At the school, he met English teacher Maureen Tevanian, who invited him to try out his songs and stories for her eighth-grade students.

“It was a very emotional experience for everyone. He took something so difficult and traumatic and transformed it into a beautiful work of art,” said Tevanian, who now teaches for the online Maine Connections Academy.

Kaback’s grandfather, Szyjek “Steve” Magier around 2010. Photo courtesy of Russell Kaback

By around 2018, he had written nine or so songs and started to ad lib stories in between. As he worked on the show, he performed versions of it at PortFringe theater festival. He’s also performed as a teaching artist for students at Leavitt Area High School and Tripp Middle School, both in Turner. The finished version of the show debuted in Turner in March of 2023.

“There’s such a range of emotion. You’re crying, but then you’re giggling with some songs,” said Iva Damon, a visual arts teacher at Leavitt Area High School, who invited Kaback to perform during the school district’s Arts Gala. “The show is perfect for connecting with younger generations because of the wide range of music genres, whether it’s a ballads or acoustic music or a rap.”

Kaback will also be performing the show next year in schools around Maine as part of Portland Ovations’ School-Time Performances Series. He’ll be the third Maine artist to perform in the series, following singer and storyteller Samuel James this year and storyteller and mime Antonio Rocha before that.

“I really love the fact that it’s a story from his own family, his grandfather. We don’t often get that sort of personal connection when we talk about the Holocaust,” said Liz Schildkret, director of school and family programs for Portland Ovations, a nonprofit arts presenter. “Because of the way Russell has written it, the show feels accessible to young people.”

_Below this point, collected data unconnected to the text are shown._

(** The sort of entries that are all numbers is defined, is a permutation
    and is in the order of decreasing values. *)
Lemma sort_numbers (es : list (string * Obj.count)) :
  Forall (fun e => exists n, e.2 = Obj.Number n) es ->
  exists sorted,
    Arr.sort byCountDesc es = Some sorted
    /\ sorted = Arr.stableSort (fun a b => default 0%Z (byCountDesc a b)) es
    /\ sorted ≡ₚ es
    /\ StronglySorted
         (fun a b => exists x y, a.2 = Obj.Number x /\ b.2 = Obj.Number y /\ y <= x)
         sorted.
Proof.
  intros Hes. eexists. unfold Arr.sort. rewrite (numeric_numbers es Hes).
  split; [done|]. split; [done|]. split; [apply sort_perm|].
  destruct (numbers_map es Hes) as [ns ->].
  rewrite (sort_map (fun p : string * nat => (p.1, Obj.Number p.2))
             (fun a b => Z.of_nat b.2 - Z.of_nat a.2)%Z) by done.
  eapply StronglySorted_fmap; [|apply sort_sorted].
  intros a b Hab. exists a.2, b.2. done.
Qed.

Lemma entries_perm (o : Obj.props) : Obj.entries o ≡ₚ o.
Proof.
  unfold Obj.entries.
  rewrite sort_perm.
  induction o as [|e o IH]; simpl; [done|].
  destruct (Obj.arrayIndex e.1); simpl.
  - by constructor.
  - rewrite <- Permutation_middle. by constructor.
Qed.

Lemma entries_no_index (o : Obj.props) :
  (forall e, e ∈ o -> Obj.arrayIndex e.1 = None) -> Obj.entries o = o.
Proof.
  intros Hno. unfold Obj.entries.
  assert (omap (fun e => match Obj.arrayIndex e.1 with
                         | Some i => Some (i, e)
                         | None => None
                         end) o = []) as ->.
  { induction o as [|e o IH]; [done|]. cbn.
    rewrite (Hno e) by (by left). apply IH. intros e' He'. apply Hno. by right. }
  simpl. induction o as [|e o IH]; [done|]. simpl.
  rewrite (Hno e) by (by left). f_equal. apply IH.
  intros e' He'. apply Hno. by right.
Qed.

Lemma get_to_map (o : Obj.props) key :
  Obj.get o key = (list_to_map o : gmap string Obj.count) !! key.
Proof.
  induction o as [|[k c] o IH]; simpl; [by rewrite lookup_empty|].
  destruct (String.eqb_spec k key) as [->|Hne].
  - by rewrite lookup_insert_eq.
  - by rewrite lookup_insert_ne.
Qed.

Lemma set_keys key v (o : Obj.props) :
  (Obj.set key v o).*1 = if bool_decide (key ∈ o.*1) then o.*1 else o.*1 ++ [key].
Proof.
  induction o as [|[k n] o IH]; [done|]. cbn [Obj.set].
  destruct (String.eqb_spec k key) as [->|Hne]; rewrite !fmap_cons; cbn [fst].
  - rewrite bool_decide_eq_true_2 by (by left). done.
  - rewrite IH. destruct (bool_decide (key ∈ o.*1)) eqn:Hin.
    + apply bool_decide_eq_true in Hin.
      rewrite bool_decide_eq_true_2 by (by right). done.
    + apply bool_decide_eq_false in Hin.
      rewrite bool_decide_eq_false_2; [done|].
      intros [?|?]%elem_of_cons; congruence.
Qed.

Lemma set_to_map key v (o : Obj.props) :
  (list_to_map (Obj.set key v o) : gmap string Obj.count)
  = <[key := v]> (list_to_map o).
Proof.
  induction o as [|[k n] o IH]; simpl; [done|].
  destruct (String.eqb_spec k key) as [->|Hne]; simpl.
  - by rewrite insert_insert_eq.
  - rewrite IH. by rewrite insert_insert_ne.
Qed.

Lemma bump_keys key (o : Obj.props) :
  (Obj.bump key o).*1
  = if String.eqb key "__proto__" || bool_decide (key ∈ o.*1) then o.*1
    else o.*1 ++ [key].
Proof.
  unfold Obj.bump. destruct (String.eqb key "__proto__"); [done|].
  apply set_keys.
Qed.

Lemma bump_NoDup key (o : Obj.props) : NoDup o.*1 -> NoDup (Obj.bump key o).*1.
Proof.
  intros Hnd. rewrite bump_keys.
  destruct (String.eqb key "__proto__"); [done|]. simpl.
  case_bool_decide as Hin; [done|].
  apply NoDup_app. split; [done|]. split; [|apply NoDup_singleton].
  intros x Hx ->%list_elem_of_singleton. done.
Qed.

Lemma providerEntries_spec l : forall (o : Obj.props) (m : gmap string Obj.count),
  NoDup o.*1 -> list_to_map o = m ->
  let o' := foldl (fun o c => Obj.bump (toPropertyKey (provider c)) o) o l in
  NoDup o'.*1 /\ list_to_map o' = foldl countCompany m l.
Proof.
  induction l as [|c l IH]; intros o m Hnd Hm; simpl; [done|].
  apply IH; [by apply bump_NoDup|].
  unfold Obj.bump, countCompany, Obj.lookup. rewrite get_to_map, Hm.
  destruct (String.eqb _ "__proto__"); [done|].
  by rewrite set_to_map, Hm.
Qed.

Lemma providerEntries_counts st :
  providerEntries st ≡ₚ map_to_list (providerCounts st).
Proof.
  destruct (providerEntries_spec (allCompanies st) [] ∅) as [Hnd Hm];
    [constructor | done |].
  unfold providerCounts. rewrite <- Hm. symmetry.
  by apply map_to_list_to_map.
Qed.

Lemma key_of_counts st k c :
  providerCounts st !! k = Some c -> k ∈ providerKeys st.
Proof.
  rewrite providerCounts_countOf. unfold countOf.
  destruct (companiesOf k st) as [|c0 cs] eqn:Hcs; [done|]. intros _.
  assert (c0 ∈ companiesOf k st) as Hc0 by (rewrite Hcs; by left).
  unfold companiesOf in Hc0.
  apply list_elem_of_In, filter_In in Hc0 as [Hin Hkey].
  apply String.eqb_eq in Hkey. subst k.
  unfold providerKeys. apply list_elem_of_In.
  by apply (in_map (fun c => toPropertyKey (provider c))).
Qed.

(** When no provider of the catalog names an inherited property, every
    value of the counts object is a number. *)
Lemma providerEntries_numbers st :
  (forall k, k ∈ providerKeys st -> Obj.inherited k = false) ->
  Forall (fun e => exists n, e.2 = Obj.Number n) (Obj.entries (providerEntries st)).
Proof.
  intros Hno. rewrite entries_perm, providerEntries_counts.
  apply Forall_forall. intros [k c] Hkc%elem_of_map_to_list. simpl.
  pose proof (key_of_counts st k c Hkc) as Hk.
  rewrite providerCounts_countOf in Hkc. unfold countOf in Hkc.
  rewrite (Hno k Hk) in Hkc.
  destruct (_ || _); [done|]. injection Hkc as <-. by eexists.
Qed.

Lemma sumValues_perm (l1 l2 : list (string * Obj.count)) :
  l1 ≡ₚ l2 ->
  foldr (fun e acc => plusNumbers (Obj.number e.2) acc) (Some 0) l1
  = foldr (fun e acc => plusNumbers (Obj.number e.2) acc) (Some 0) l2.
Proof.
  induction 1 as [|x l1 l2 _ IH|x y l|l1 l2 l3 _ IH1 _ IH2]; simpl.
  - done.
  - by rewrite IH.
  - apply plusNumbers_swap.
  - by rewrite IH1.
Qed.

Lemma sumCounts_to_list (m : gmap string Obj.count) :
  sumCounts m
  = foldr (fun e acc => plusNumbers (Obj.number e.2) acc) (Some 0) (map_to_list m).
Proof.
  unfold sumCounts. induction m as [|k n m Hk IH] using map_ind.
  - by rewrite map_fold_empty, map_to_list_empty.
  - rewrite map_fold_insert_L by (done || (intros; apply plusNumbers_swap)).
    rewrite (sumValues_perm _ _ (map_to_list_insert m k n Hk)). simpl.
    by rewrite IH.
Qed.

Lemma slice_names (l : list Pie.slice) :
  map Pie.name l = (map (fun s => (Pie.name s, Pie.value s)) l).*1.
Proof. induction l as [|s l IH]; [done|]. cbn. by rewrite IH. Qed.

(** X8. When no provider of the catalog names a property of
    [Object.prototype], the pie has one slice for each key of the counts
    object, holding the count of that key, and nothing else; so no provider
    has two slices and the values of the slices add up to the number of
    companies of the catalog. A slice whose provider is not a key of the
    palette gets the colour of "Other". *)
Theorem pieData_slices_are_counts st :
  (forall k, k ∈ providerKeys st -> Obj.inherited k = false) ->
  exists slices,
    pieData st = Some slices
    /\ map (fun s => (Pie.name s, Pie.value s)) slices
         ≡ₚ map_to_list (providerCounts st)
    /\ NoDup (map Pie.name slices)
    /\ sumValues slices = Some (length (allCompanies st))
    /\ forall s, s ∈ slices ->
         Obj.get COLORS (Pie.name s) = None ->
         Obj.lookup COLORS "Other" = Pie.color s.
Proof.
  intros Hno.
  destruct (sort_numbers _ (providerEntries_numbers st Hno))
    as (sorted & Hsort & _ & Hp & _).
  exists (map (fun e => {| Pie.name := e.1; Pie.value := e.2;
                           Pie.color := colorOf e.1 |}) sorted).
  assert (map (fun s => (Pie.name s, Pie.value s))
            (map (fun e => {| Pie.name := e.1; Pie.value := e.2;
                              Pie.color := colorOf e.1 |}) sorted)
            ≡ₚ map_to_list (providerCounts st)) as Hperm.
  { rewrite map_map. simpl.
    rewrite (map_ext _ id) by (by intros []). rewrite map_id.
    by rewrite Hp, entries_perm, providerEntries_counts. }
  split; [|split; [done|split; [|split]]].
  - unfold pieData, sortedEntries. by rewrite Hsort.
  - rewrite slice_names, Hperm. apply NoDup_fst_map_to_list.
  - rewrite <- (sumCounts_providerCounts st Hno).
    rewrite sumCounts_to_list, <- (sumValues_perm _ _ Hperm).
    unfold sumValues.
    generalize (map (fun e : string * Obj.count =>
                       {| Pie.name := e.1; Pie.value := e.2;
                          Pie.color := colorOf e.1 |}) sorted) as l.
    induction l as [|s l IH]; simpl; [done | by rewrite IH].
  - intros s (e & -> & He)%list_elem_of_fmap.
    cbn [Pie.name Pie.color]. intros Hget.
    assert (Obj.inherited e.1 = false) as Hown.
    { apply Hno. rewrite Hp, entries_perm, providerEntries_counts in He.
      destruct e as [k c]. apply elem_of_map_to_list in He.
      by apply (key_of_counts st k c). }
    unfold colorOf at 1. unfold Obj.lookup at 2.
    unfold Obj.read_of.
    by rewrite Hget, Hown.
Qed.

(** X9. When no provider of the catalog names a property of
    [Object.prototype], the sort is defined and the slices, and the pills,
    come in the order of decreasing count. *)
Theorem pieData_sorted_by_count st :
  (forall k, k ∈ providerKeys st -> Obj.inherited k = false) ->
  exists slices entries,
    pieData st = Some slices
    /\ sortedEntries st = Some entries
    /\ StronglySorted
         (fun a b => exists x y, Pie.value a = Obj.Number x
                                 /\ Pie.value b = Obj.Number y /\ y <= x)
         slices
    /\ StronglySorted
         (fun a b => exists x y, a.2 = Obj.Number x /\ b.2 = Obj.Number y /\ y <= x)
         entries.
Proof.
  intros Hno.
  destruct (sort_numbers _ (providerEntries_numbers st Hno))
    as (sorted & Hsort & _ & _ & Hs).
  eexists _, sorted. unfold pieData, sortedEntries. rewrite Hsort.
  split; [done|]. split; [done|]. split; [|done].
  eapply StronglySorted_fmap; [|exact Hs]. done.
Qed.

(** X10. When no provider of the catalog names a property of
    [Object.prototype], providers with the same count keep, among
    themselves, the order that [Object.entries] gives them. *)
Theorem pieData_ties_keep_entries_order st n :
  (forall k, k ∈ providerKeys st -> Obj.inherited k = false) ->
  exists entries,
    sortedEntries st = Some entries
    /\ List.filter (fun e => match e.2 with
                             | Obj.Number x => Nat.eqb x n
                             | Obj.Text _ _ => false
                             end) entries
       = List.filter (fun e => match e.2 with
                               | Obj.Number x => Nat.eqb x n
                               | Obj.Text _ _ => false
                               end) (Obj.entries (providerEntries st)).
Proof.
  intros Hno.
  destruct (sort_numbers _ (providerEntries_numbers st Hno))
    as (sorted & Hsort & -> & _).
  eexists. split; [exact Hsort|].
  apply sort_stable. intros [k1 [x|]] [k2 [y|]]; simpl; try done.
  intros ->%Nat.eqb_eq ->%Nat.eqb_eq. lia.
Qed.

Lemma remove_dups_snoc_first (ks : list string) k :
  reverse (remove_dups (reverse (ks ++ [k])))
  = if bool_decide (k ∈ reverse (remove_dups (reverse ks)))
    then reverse (remove_dups (reverse ks))
    else reverse (remove_dups (reverse ks)) ++ [k].
Proof.
  rewrite reverse_snoc. simpl.
  destruct (decide_rel elem_of k (reverse ks)) as [Hin|Hin].
  - rewrite bool_decide_eq_true_2; [done|].
    by rewrite elem_of_reverse, elem_of_remove_dups.
  - rewrite bool_decide_eq_false_2.
    + by rewrite reverse_cons.
    + by rewrite elem_of_reverse, elem_of_remove_dups.
Qed.
(** A [visible] list shows the four traces of its pollutant. *)
Lemma shown_traces (g : string → string → bar) ps p :
  NoDup ps →
  shown (visible_of ps p) (ps ≫= λ q, g q <$> seasons)
  = if decide (p ∈ ps) then g p <$> seasons else [].
Proof.
  induction ps as [|q ps IH]; intros Hnd.
  { by rewrite decide_False by apply not_elem_of_nil. }
  apply NoDup_cons in Hnd as [Hq Hnd]. specialize (IH Hnd).
  unfold visible_of in *. rewrite !bind_cons, shown_seasons, IH.
  destruct (decide (q = p)) as [->|Hne].
  - rewrite bool_decide_eq_true_2 by done.
    rewrite decide_False by done.
    rewrite decide_True by apply list_elem_of_here. by rewrite app_nil_r.
  - rewrite bool_decide_eq_false_2 by done. simpl.
    destruct (decide (p ∈ ps)) as [Hin|Hout].
    + by rewrite decide_True by by apply list_elem_of_further.
    + rewrite decide_False; [done|].
      intros [->|?]%elem_of_cons; [by destruct Hne|done].
Qed.

(** X7. The dropdown has one button per pollutant, in sorted order.
    Each sets the title of its pollutant and a [visible] list with one
    flag per trace, which shows the four season traces of that
    pollutant and no other trace. *)
Theorem seasonal_buttons_select data_avg f :
  fig data_avg = Ok f →
  label <$> buttons f = pollutants data_avg ∧
  ∀ b, b ∈ buttons f →
    args_title b = "Seasonal Pollution Levels by Year: " +:+ label b ∧
    length (args_visible b) = length (data f) ∧
    shown (args_visible b) (data f) = trace data_avg (label b) <$> seasons.
Proof.
  unfold fig. destruct (index _ _) as [i|]; simpl; [|done]. intros [= <-].
  simpl. unfold buttons_of. split.
  { rewrite <-list_fmap_compose.
    induction (pollutants data_avg) as [|q ps IH]; [done|]. csimpl.
    by f_equal. }
  intros b (p & -> & Hp)%list_elem_of_fmap. simpl. split; [done|]. split.
  - by rewrite visible_of_length, traces_length.
  - unfold traces. rewrite (shown_traces (trace data_avg))
      by apply pollutants_NoDup.
    by rewrite decide_True.
Qed.
(** The first result, alone, is the registry of the loop without
    [sig2proto_map]. *)
Lemma uniques_loop_registry dm (l : dict Proto) sig2proto_map reg :
  gen_for l (fun '(name, proto) =>
    (sig <- get_signature PACKAGE_NAME DEFAULT_EMPTY_TO_BYTES dm depth name (Some proto) ;;
     gen_set name sig)%gen) reg
  = let '(tr, r) :=
      gen_fold (fun sig2proto_map '(name, proto) =>
        (sig <- get_signature PACKAGE_NAME DEFAULT_EMPTY_TO_BYTES dm depth name (Some proto) ;;
         gen_set name sig ;;;
         gen_ret (sig_append key_eqb sig name sig2proto_map))%gen)
        sig2proto_map l reg in
    (tr, match r with Ok (_, reg') => Ok (tt, reg') | Raise e => Raise e end).
Proof.
  revert sig2proto_map reg. induction l as [|[name proto] l IH]; intros s2p reg.
  - done.
  - cbn [gen_for gen_fold]. unfold gen_bind, gen_set, gen_ret.
    destruct (get_signature _ _ _ _ _ _ reg) as [tr2 [[sig reg1]|e]]; [|done].
    rewrite (IH (sig_append key_eqb sig name s2p)). unfold gen_bind, gen_set, gen_ret.
    destruct (gen_fold _ _ l _) as [tr1 [[s2p1 reg2]|e]]; cbn;
      by rewrite ?app_nil_r.
Qed.

End Uniques.

Lemma structural_eqb_equivalence : key_equivalence structural_eqb.
Proof.
  unfold structural_eqb. split_and!.
  - intros s. by apply bool_decide_eq_true.
  - intros s s'. apply bool_decide_ext. split; congruence.
  - intros s1 s2 s3 ->%bool_decide_eq_true ->%bool_decide_eq_true.
    by apply bool_decide_eq_true.
Qed.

Rocha, whom Kaback met through a neighbor, helped him polish the storytelling aspects of the show. At one point, when Kaback is telling the story as his grandfather, he turns the narration over to “my grandson,” and Kaback tells a little of his grandfather’s life story as himself. That was just one of many suggestions Rocha made to help with the drama of the performance.

Russell Kaback performing his show “25044” at Maine Studio Works during the PortFringe Festival in June of 2023. Photo by Nick Pierce

There were plenty of dramatic moments in Magier’s time in the camps, of course, and many are related by Kaback in his show. At one point, Magier is about to be whipped for stealing bread when a capo – a prisoner in charge of other prisoners – stops the whipping because he knew Magier’s father. Later, after he’s out of the camps, Magier meets and falls in love with the daughter of a man who had befriended him in one of the camps. That woman became his wife and Kaback’s grandmother.

Kaback said he wrote “25044” as a one-man, one-act show, so he could get it up and in front of audiences. He says he’d love the opportunity to make it something bigger at some point, with an orchestra or a soundtrack playing as he tells stories.

But the biggest thing for Kaback is that he’s telling his grandfather’s story, using his skill and trade as a musician to do something important.

“There’s a large element of me proving myself to him by doing this,” said Kaback.